Spot GPU Instances for Cost Reduction
Mix on-demand and spot instances for 70% cost savings:
# Spot GPU node group (v100, interruptible)
aws eks create-nodegroup \
--cluster-name my-cluster \
--nodegroup-name gpu-spot \
--instance-types p3.8xlarge p3.16xlarge p3dn.24xlarge \
--capacity-type SPOT \
--desired-size 5 \
--max-size 20 \
--on-demand-percentage 30 # 30% on-demand, 70% spot
Spot instances cost 70% less but can be terminated with 2 minutes notice. Kubernetes PodDisruptionBudgets ensure graceful shutdowns:
apiVersion: policy/v1
kind: PodDisruptionBudget
metadata:
name: vllm-pdb
namespace: llm-inference
spec:
minAvailable: 1
selector:
matchLabels:
app: vllm-server
When a spot instance is reclaimed, affected pods migrate to on-demand nodes without dropping requests.
Monitoring GPU Utilisation With DCGM
NVIDIA's DCGM (Data Center GPU Manager) exports GPU metrics to Prometheus:
# Install DCGM exporter
helm repo add nvidia https://nvidia.github.io/gpu-monitoring-tools/helm-charts
helm install dcgm-exporter nvidia/dcgm-exporter --namespace monitoring
Prometheus scrapes GPU metrics:
apiVersion: v1
kind: ServiceMonitor
metadata:
name: dcgm-exporter
namespace: monitoring
spec:
selector:
matchLabels:
app: dcgm-exporter
endpoints:
- port: metrics
interval: 15s
Grafana dashboards track:
- GPU utilization (target: 80-90%)
- GPU memory usage
- GPU temperature
- Tensor utilization (compute vs memory-bound)
- Model inference latency
Checklist
- Create dedicated GPU node pools in EKS/GKE/AKS
- Install NVIDIA device plugin on cluster
- Deploy vLLM with tensor parallelism configured
- Set up PersistentVolume for model storage
- Configure HPA for GPU utilization-based scaling
- Install KEDA and configure request-queue-based scaling
- Set resource requests/limits for GPU pods
- Deploy Triton for multi-model serving (optional)

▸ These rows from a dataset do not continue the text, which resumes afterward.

Lemma array_line_plain (indent : nat) (value : string) :
  no_line_feed value = true ->
  no_line_feed (array_line indent value) = true
  /\ Py.all_blank (array_line indent value) = false.
Proof.
  intros Hvalue. unfold array_line. split.
  - rewrite !no_line_feed_app, no_line_feed_spaces, Hvalue. reflexivity.
  - rewrite all_blank_app. apply andb_false_iff. now right.
Qed.

Lemma author_line_plain (author : Author) :
  author_plain author = true ->
  no_line_feed (author_line author) = true /\ Py.all_blank (author_line author) = false.
Proof.
  unfold author_plain, author_line. intros H.
  apply andb_true_iff in H. destruct H as [Hname Hemail]. split.
  - rewrite !no_line_feed_app, Hname, Hemail. reflexivity.
  - reflexivity.
Qed.

Lemma format_string_array_line (values : list string) (indent : nat) (value : string) :
  In value values -> Contains (array_line indent value) (format_string_array values indent).
Proof.
  intros Hin. destruct values as [|v values]; [contradiction|].
  unfold format_string_array. apply Contains_join.
  apply in_map_iff. exists value. split; [reflexivity | exact Hin].
Qed.

(** X15: the manifest has the record line of every author, the quoted
    line of every dependency, of every entry of every group that is not
    called [dev], and of every baseline tool and every extra of the
    [dev] group, with the value as it is in the descriptor, for values
    without line feed. *)
Theorem manifest_lists (config : ProjectConfig) :
  (forall author,
     In author (authors config) -> author_plain author = true ->
     Contains (author_line author) (build_pyproject config))
  /\ (forall dep,
        In dep (dependencies config) -> no_line_feed dep = true ->
        Contains (array_line 4 dep) (build_pyproject config))
  /\ (forall group deps dep,
        In (group, deps) (other_groups (dependency_groups config)) -> In dep deps ->
        no_line_feed dep = true ->
        Contains (array_line 4 dep) (build_pyproject config))
  /\ (forall dep,
        In dep (DEV_BASELINE ++ dev_extras config)%list -> no_line_feed dep = true ->
        Contains (array_line 4 dep) (build_pyproject config)).
Proof.
  manifest_text config. split; [|split; [|split]].
  - intros author Hmem Hplain. destruct (author_line_plain _ Hplain) as [Hnl Hblank].
    apply (lines_text_piece pieces 5 _ _ eq_refl); [|exact Hnl | exact Hblank].
    rewrite format_authors_join by (intros Hnil; rewrite Hnil in Hmem; contradiction).
    apply Contains_join. now apply in_map.
  - intros dep Hmem Hplain. destruct (array_line_plain 4 _ Hplain) as [Hnl Hblank].
    apply (lines_text_piece pieces 7 _ _ eq_refl); [|exact Hnl | exact Hblank].
    now apply format_string_array_line.
  - intros group deps dep Hgroup Hmem Hplain.
    destruct (array_line_plain 4 _ Hplain) as [Hnl Hblank].
    apply (lines_text_piece pieces 9 _ _ eq_refl); [|exact Hnl | exact Hblank].
    rewrite format_dependency_groups_lines.
    apply (Contains_trans _ (format_string_array deps 4));
      [now apply format_string_array_line|].
    apply Contains_join, in_or_app. left. apply in_flat_map.
    exists (group, deps). split; [exact Hgroup|]. cbn [group_block snd In]. tauto.
  - intros dep Hmem Hplain. destruct (array_line_plain 4 _ Hplain) as [Hnl Hblank].
    apply (lines_text_piece pieces 9 _ _ eq_refl); [|exact Hnl | exact Hblank].
    rewrite format_dependency_groups_lines. apply Contains_join.
    unfold dev_block. apply in_or_app. right. apply in_or_app. right.
    apply in_or_app. right. rewrite app_assoc, <- map_app. apply in_or_app. left.
    change (array_line 4 dep) with (entry_line dep). now apply in_map.
Qed.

- Mix on-demand and spot GPU instances
- Install DCGM exporter for GPU monitoring
- Create Grafana dashboards for GPU metrics
- Configure pod disruption budgets for graceful shutdowns
Conclusion
Kubernetes excels at orchestrating LLM inference when you understand GPU constraints. vLLM maximizes throughput through batching and KV cache optimization. Autoscaling based on queue depth prevents latency spikes. Spot instances reduce costs by 70%. Monitoring GPU utilization ensures efficient resource usage. The result: highly available, cost-effective inference for demanding workloads.